Below is a listing. Gather each line of it that contains "asks".

Start of Information shown

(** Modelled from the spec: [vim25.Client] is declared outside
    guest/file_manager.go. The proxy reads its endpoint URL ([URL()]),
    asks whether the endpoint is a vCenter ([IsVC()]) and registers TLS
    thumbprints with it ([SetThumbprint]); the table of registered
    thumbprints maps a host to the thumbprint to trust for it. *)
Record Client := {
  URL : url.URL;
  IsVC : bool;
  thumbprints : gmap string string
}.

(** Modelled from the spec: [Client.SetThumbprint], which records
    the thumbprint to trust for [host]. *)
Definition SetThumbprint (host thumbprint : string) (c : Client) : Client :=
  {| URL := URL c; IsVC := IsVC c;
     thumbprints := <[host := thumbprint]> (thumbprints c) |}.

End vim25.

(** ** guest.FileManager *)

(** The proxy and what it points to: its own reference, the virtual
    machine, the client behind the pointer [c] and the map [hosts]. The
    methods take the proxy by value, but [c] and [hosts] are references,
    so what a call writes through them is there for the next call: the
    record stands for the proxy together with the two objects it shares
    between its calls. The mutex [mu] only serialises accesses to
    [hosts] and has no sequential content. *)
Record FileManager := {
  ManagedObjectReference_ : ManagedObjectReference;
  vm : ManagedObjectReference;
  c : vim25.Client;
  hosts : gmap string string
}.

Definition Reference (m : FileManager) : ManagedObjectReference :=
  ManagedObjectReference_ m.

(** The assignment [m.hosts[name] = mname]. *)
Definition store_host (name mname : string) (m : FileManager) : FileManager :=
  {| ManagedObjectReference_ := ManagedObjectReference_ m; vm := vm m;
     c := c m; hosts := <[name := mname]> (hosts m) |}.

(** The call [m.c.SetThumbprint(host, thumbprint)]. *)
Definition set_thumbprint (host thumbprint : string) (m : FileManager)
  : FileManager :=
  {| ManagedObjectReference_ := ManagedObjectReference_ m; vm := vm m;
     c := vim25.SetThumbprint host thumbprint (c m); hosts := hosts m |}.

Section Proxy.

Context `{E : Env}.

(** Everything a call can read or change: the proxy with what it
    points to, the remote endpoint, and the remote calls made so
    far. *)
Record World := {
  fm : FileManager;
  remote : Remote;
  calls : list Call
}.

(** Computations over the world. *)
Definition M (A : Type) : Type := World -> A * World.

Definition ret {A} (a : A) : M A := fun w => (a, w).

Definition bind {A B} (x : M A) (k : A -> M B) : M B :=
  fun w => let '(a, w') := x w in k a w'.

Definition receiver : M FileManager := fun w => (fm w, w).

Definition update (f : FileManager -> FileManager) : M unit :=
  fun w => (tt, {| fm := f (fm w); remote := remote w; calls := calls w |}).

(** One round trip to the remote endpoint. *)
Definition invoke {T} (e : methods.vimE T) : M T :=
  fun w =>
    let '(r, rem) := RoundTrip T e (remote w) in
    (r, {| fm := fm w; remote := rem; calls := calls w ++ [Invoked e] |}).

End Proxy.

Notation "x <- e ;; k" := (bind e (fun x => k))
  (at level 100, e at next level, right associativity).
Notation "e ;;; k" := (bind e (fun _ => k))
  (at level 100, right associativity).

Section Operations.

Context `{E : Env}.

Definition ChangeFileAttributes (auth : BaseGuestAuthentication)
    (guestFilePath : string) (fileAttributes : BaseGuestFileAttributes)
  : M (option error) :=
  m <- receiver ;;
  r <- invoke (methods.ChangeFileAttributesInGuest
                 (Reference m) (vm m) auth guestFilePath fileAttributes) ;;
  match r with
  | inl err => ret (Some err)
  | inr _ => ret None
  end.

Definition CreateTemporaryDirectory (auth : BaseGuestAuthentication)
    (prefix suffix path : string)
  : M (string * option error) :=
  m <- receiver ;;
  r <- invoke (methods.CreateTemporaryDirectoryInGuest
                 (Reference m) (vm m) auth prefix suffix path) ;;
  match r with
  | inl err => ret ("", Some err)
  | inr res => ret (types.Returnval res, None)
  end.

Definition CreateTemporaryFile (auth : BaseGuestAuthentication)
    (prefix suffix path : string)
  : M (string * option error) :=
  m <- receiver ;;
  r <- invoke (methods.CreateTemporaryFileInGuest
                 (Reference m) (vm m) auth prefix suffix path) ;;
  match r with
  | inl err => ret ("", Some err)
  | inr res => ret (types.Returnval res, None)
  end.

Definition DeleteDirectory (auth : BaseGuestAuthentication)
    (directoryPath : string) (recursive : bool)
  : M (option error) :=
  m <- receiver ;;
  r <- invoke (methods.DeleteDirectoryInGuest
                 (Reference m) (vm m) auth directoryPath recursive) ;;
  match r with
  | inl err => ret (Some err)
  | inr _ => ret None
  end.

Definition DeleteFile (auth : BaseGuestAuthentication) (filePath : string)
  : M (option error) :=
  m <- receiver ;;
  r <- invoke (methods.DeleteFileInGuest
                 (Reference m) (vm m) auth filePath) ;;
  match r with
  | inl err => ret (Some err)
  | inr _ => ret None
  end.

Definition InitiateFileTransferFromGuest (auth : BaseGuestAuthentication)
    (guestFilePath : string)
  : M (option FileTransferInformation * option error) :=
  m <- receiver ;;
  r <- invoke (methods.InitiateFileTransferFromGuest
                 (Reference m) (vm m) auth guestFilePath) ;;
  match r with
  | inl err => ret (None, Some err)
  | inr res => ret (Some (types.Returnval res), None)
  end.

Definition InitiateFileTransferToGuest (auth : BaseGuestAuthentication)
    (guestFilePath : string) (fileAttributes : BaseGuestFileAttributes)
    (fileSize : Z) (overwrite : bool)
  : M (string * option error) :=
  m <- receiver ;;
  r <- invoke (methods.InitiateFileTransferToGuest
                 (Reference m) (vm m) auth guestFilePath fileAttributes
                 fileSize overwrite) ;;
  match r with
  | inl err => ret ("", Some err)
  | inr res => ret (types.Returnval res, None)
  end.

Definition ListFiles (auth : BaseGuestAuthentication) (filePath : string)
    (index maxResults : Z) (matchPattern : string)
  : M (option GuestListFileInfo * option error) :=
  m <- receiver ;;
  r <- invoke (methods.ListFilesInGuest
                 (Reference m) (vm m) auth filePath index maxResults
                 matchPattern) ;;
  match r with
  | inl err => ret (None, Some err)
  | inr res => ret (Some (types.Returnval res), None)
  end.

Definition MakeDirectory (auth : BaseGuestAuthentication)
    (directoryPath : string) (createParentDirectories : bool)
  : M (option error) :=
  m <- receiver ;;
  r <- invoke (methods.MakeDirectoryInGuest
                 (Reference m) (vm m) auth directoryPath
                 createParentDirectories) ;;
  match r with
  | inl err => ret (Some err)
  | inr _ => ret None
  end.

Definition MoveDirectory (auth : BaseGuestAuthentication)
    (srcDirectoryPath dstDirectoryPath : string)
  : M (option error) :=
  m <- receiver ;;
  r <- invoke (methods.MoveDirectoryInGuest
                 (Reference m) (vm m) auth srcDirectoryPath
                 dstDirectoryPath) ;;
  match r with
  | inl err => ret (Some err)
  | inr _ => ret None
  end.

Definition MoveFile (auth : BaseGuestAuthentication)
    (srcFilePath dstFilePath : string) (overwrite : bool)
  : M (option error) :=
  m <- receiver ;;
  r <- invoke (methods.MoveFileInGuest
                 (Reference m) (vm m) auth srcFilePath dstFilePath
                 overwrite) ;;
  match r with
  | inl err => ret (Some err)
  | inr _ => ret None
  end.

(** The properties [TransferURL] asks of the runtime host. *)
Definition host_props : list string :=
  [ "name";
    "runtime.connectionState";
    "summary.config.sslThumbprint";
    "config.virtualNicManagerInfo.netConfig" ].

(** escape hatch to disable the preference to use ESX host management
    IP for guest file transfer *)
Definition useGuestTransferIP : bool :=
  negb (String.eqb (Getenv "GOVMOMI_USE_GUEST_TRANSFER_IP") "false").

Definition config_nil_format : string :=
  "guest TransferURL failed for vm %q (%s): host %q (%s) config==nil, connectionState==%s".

End of Information shown

_Result for this exercise_
    asks whether the endpoint is a vCenter ([IsVC()]) and registers TLS
(** The properties [TransferURL] asks of the runtime host. *)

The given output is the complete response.